Shawn Rosenberg, a respected psychologist at the University of California disoriented the audience at the latest meeting of the International Society of Political Psychology held in Lisbon.
The 68-year-old professor is not new to gender analysis: in the 80s one of his study showed how many voters choose candidates on the basis of their appearance alone. Ted to say it, it raised a lot of controversy but she was right.
This time Rosenberg presented an even more complex study that ranges between neurology and geopolitics, passing through futurology. If I had only 6 words I could sum it up with a very simple concept: democracy is devouring itself, and will soon finish its meal.
Ultimately, Rosenberg predicted the imminent demise of democracy in his study.
The ship sinks
In his presentation Rosenberg recognized in the political trend taking place in Brazil, UK, USA and EU (in variable form) a precise signal. An authoritarian state model is becoming more desirable for citizens than active civil engagement.
"Even in regimes considered to be permanently democratic this type of governance will continue an inexorable decline to the point of collapse," he said during his speech.
Everything stems from a fundamental problem: democracy is tiring.

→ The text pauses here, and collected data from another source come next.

(** ** IPv6: [parseIPv6] *)

(** The hex number at the head of the text: value, digits read, rest. *)
Fixpoint hexfield (l : list Z) (acc : Z) (off : nat) : option (Z * nat * list Z) :=
  match l with
  | [] => Some (acc, off, [])
  | c :: l' =>
      match hexdigit c with
      | None => Some (acc, off, l)
      | Some d =>
          if (3 <? off)%nat then None
          else
            let acc := acc * 16 + d in
            if 65535 <? acc then None else hexfield l' acc (S off)
      end
  end.

(** The loop over fields: [ip] holds the bytes read so far; at most eight
    rounds, since each adds at least two of the sixteen bytes or ends. *)
Fixpoint parseIPv6_loop (fuel : nat) (l ip : list Z) (ellipsis : option nat)
    : option (list Z * list Z * option nat) :=
  match fuel with
  | O => Some (l, ip, ellipsis)
  | S fuel =>
      match hexfield l 0 0 with
      | None => None
      | Some (acc, off, rest) =>
          if decide (off = 0%nat) then None
          else
            match rest with
            | c :: _ =>
                if c =? c_dot then
                  if decide ((ellipsis = None /\ length ip <> 12%nat) \/ (12 < length ip)%nat) then None
                  else
                    match parseIPv4 l with
                    | None => None
                    | Some v4 => Some ([], ip ++ v4, ellipsis)
                    end
                else
                  let ip := ip ++ [acc / 256; acc mod 256] in
                  if c =? c_colon then
                    match tail rest with
                    | [] => None
                    | c2 :: rest2 =>
                        if c2 =? c_colon then
                          match ellipsis with
                          | Some _ => None
                          | None =>
                              match rest2 with
                              | [] => Some ([], ip, Some (length ip))
                              | _ => parseIPv6_loop fuel rest2 ip (Some (length ip))
                              end
                          end
                        else parseIPv6_loop fuel (c2 :: rest2) ip ellipsis
                    end
                  else None
            | [] => Some ([], ip ++ [acc / 256; acc mod 256], ellipsis)
            end
      end
  end.

(** An address: IPv4 in four bytes, or IPv6 in sixteen with its zone. *)
Inductive Addr := Addr4 (b : list Z) | Addr6 (b : list Z) (zone : list Z).

Definition parseIPv6_body (l : list Z) (ellipsis : option nat) : option (list Z) :=
  match parseIPv6_loop 8 l [] ellipsis with
  | Some ([], ip, ell) =>
      if decide (length ip < 16)%nat then
        match ell with
        | None => None
        | Some e => Some (take e ip ++ replicate (16 - length ip) 0 ++ drop e ip)
        end
      else match ell with None => Some ip | Some _ => None end
  | _ => None
  end.

Definition parseIPv6 (l : list Z) : option Addr :=
  match (match cut c_percent l with
         | None => Some (l, [])
         | Some (_, []) => None
         | Some (s, zone) => Some (s, zone)
         end) with
  | None => None
  | Some (s, zone) =>
      match s with
      | c1 :: c2 :: s' =>
          if (c1 =? c_colon) && (c2 =? c_colon) then
            match s' with
            | [] => Some (Addr6 (replicate 16 0) zone)
            | _ => (fun ip => Addr6 ip zone) <$> parseIPv6_body s' (Some 0%nat)
            end
          else (fun ip => Addr6 ip zone) <$> parseIPv6_body s None
      | _ => (fun ip => Addr6 ip zone) <$> parseIPv6_body s None
      end
  end.

(** ** [netip.ParseAddr], [net.ParseIP], [IP.To4] *)

Fixpoint addr_kind (l : list Z) : option Z :=
  match l with
  | [] => None
  | c :: l => if (c =? c_dot) || (c =? c_colon) || (c =? c_percent) then Some c else addr_kind l
  end.

Definition ParseAddr (l : list Z) : option Addr :=
  match addr_kind l with
  | Some c =>
      if c =? c_dot then Addr4 <$> parseIPv4 l
      else if c =? c_colon then parseIPv6 l
      else None
  | None => None
  end.

Definition v4InV6Prefix : list Z := replicate 10 0 ++ [255; 255].

(** [As16]: the sixteen-byte form. *)
Definition As16 (a : Addr) : list Z :=
  match a with Addr4 b => v4InV6Prefix ++ b | Addr6 b _ => b end.

Definition Zone (a : Addr) : list Z := match a with Addr4 _ => [] | Addr6 _ z => z end.
Definition BitLen (a : Addr) : nat := match a with Addr4 _ => 32%nat | Addr6 _ _ => 128%nat end.

Definition ParseIP (s : string) : option (list Z) :=
  match ParseAddr (bytes_of_string s) with
  | Some a => if decide (Zone a = []) then Some (As16 a) else None
  | None => None
  end.

Definition To4 (ip : list Z) : option (list Z) :=
  if decide (length ip = 4%nat) then Some ip
  else if decide (length ip = 16%nat /\ take 12 ip = v4InV6Prefix) then Some (drop 12 ip)
  else None.

(** ** CIDR notation *)

(** [dtoi]: leading decimal digits; fails without digits or above 0xFFFFFF. *)
Fixpoint dtoi_loop (l : list Z) (n : Z) : option (Z * list Z) :=
  match l with
  | [] => Some (n, [])
  | c :: l' =>
      match digit c with
      | None => Some (n, l)
      | Some d =>
          let n := n * 10 + d in
          if 16777215 <=? n then None else dtoi_loop l' n
      end
  end.

Definition dtoi (l : list Z) : option (Z * list Z) :=
  match l with
  | c :: _ => if decide (is_Some (digit c)) then dtoi_loop l 0 else None
  | [] => None
  end.

(** [CIDRMask ones bits]: [ones] one bits followed by zeros. *)
Definition mask_byte (ones : nat) : Z :=
  if (8 <=? ones)%nat then 255 else 256 - 2 ^ (8 - Z.of_nat ones).

Definition CIDRMask (ones bits : nat) : list Z :=
  (fun i => mask_byte (ones - 8 * i)) <$> seq 0 (bits / 8).

(** [IP.Mask] for the masks [ParseCIDR] builds. *)
Definition Mask (ip m : list Z) : list Z :=
  let ip := if decide (length m = 4%nat /\ length ip = 16%nat /\ take 12 ip = v4InV6Prefix)
            then drop 12 ip else ip in
  zip_with Z.land ip m.

(** [net.IPNet] with the prefix length its mask was made from: [Mask.Size()]
    gives [(ones, 8 * length mask)]. *)
Record IPNet := mkIPNet { net_IP : list Z; net_Mask : list Z; net_ones : nat }.

Definition Mask_Size (n : IPNet) : nat * nat := (net_ones n, (8 * length (net_Mask n))%nat).

Definition ParseCIDR (s : string) : option (list Z * IPNet) :=
  match cut c_slash (bytes_of_string s) with
  | None => None
  | Some (addr, mask) =>
      match ParseAddr addr with
      | None => None
      | Some a =>
          if decide (Zone a = []) then
            match dtoi mask with
            | Some (n, []) =>
                if decide (0 <= n <= Z.of_nat (BitLen a)) then
                  let ones := Z.to_nat n in
                  let m := CIDRMask ones (BitLen a) in
                  Some (As16 a, mkIPNet (Mask (As16 a) m) m ones)
                else None
            | _ => None
            end
          else None
      end
  end.

(** ** Prefixes as numbers *)

(** Big-endian value. *)
Definition be32 (b : list Z) : Z := foldl (fun z x => z * 256 + x) 0 b.

(** Same leading [ones] bits. *)
Definition in_prefix (ones : nat) (base d : list Z) : bool :=
  bool_decide (be32 d / 2 ^ (32 - Z.of_nat ones) = be32 base / 2 ^ (32 - Z.of_nat ones)).

(** ** Lemmas *)

Lemma parseIPv4Fields_ok l fields val dig ip :
  Forall byte_ok fields -> (length fields <= 3)%nat -> byte_ok val ->
  parseIPv4Fields l fields val dig = Some ip -> length ip = 4%nat /\ Forall byte_ok ip.
Proof.
  revert fields val dig. induction l as [|c l IH]; intros fields val dig Hf Hl Hv; simpl.
  - case_decide as E; [|done]. intros [= <-]. rewrite length_app. simpl.
    split; [lia|]. apply Forall_app. eauto.
  - destruct (digit c) as [d|] eqn:Ed.
    + case_decide; [done|]. destruct (255 <? val * 10 + d) eqn:Eb; [done|].
      apply IH; [done..|]. unfold byte_ok in *.
      unfold digit in Ed. case_match; simplify_eq. lia.
    + destruct (c =? c_dot); [|done]. case_decide as E; [done|].
      apply IH; [apply Forall_app; eauto| |done]. rewrite length_app. simpl. lia.
Qed.

Lemma parseIPv4_ok l ip : parseIPv4 l = Some ip -> length ip = 4%nat /\ Forall byte_ok ip.
Proof. apply parseIPv4Fields_ok; [constructor|simpl; lia|done]. Qed.

Lemma To4_length ip b : To4 ip = Some b -> length b = 4%nat.
Proof.
  unfold To4. repeat case_decide; intros; simplify_eq; [done|]. rewrite length_drop. lia.
Qed.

It is hard work and requires enormous commitment from those who intend to take part in it. It requires participants to respect those who have different looks or points of view. It requires balance, discipline, the ability to separate propaganda from facts. And our brain, in essence, is not built to self-regulate. We are predisposed to have only the defects of the sheep, and rarely the merits of the shepherds.
The progressive shift from an 'open' internet to social media has influenced people's behavior, leading them to absorb only content that confirms their inclinations, and preferring this content to objective sources of information or critical analysis of reality.
In conclusion, most people are unable to democratically understand or evaluate culture, institutions, practices or citizenship.Shawn Rosenberg
The conclusion that Rosenberg inspires me is that democracy dies around us because it no longer exists within us.
Accepting our incomplete nature means cultivating the ability to self-govern on a collective basis, given the obvious individual limitations.
The direct and widespread commitment in democracy is the exercise of our desire to proceed united.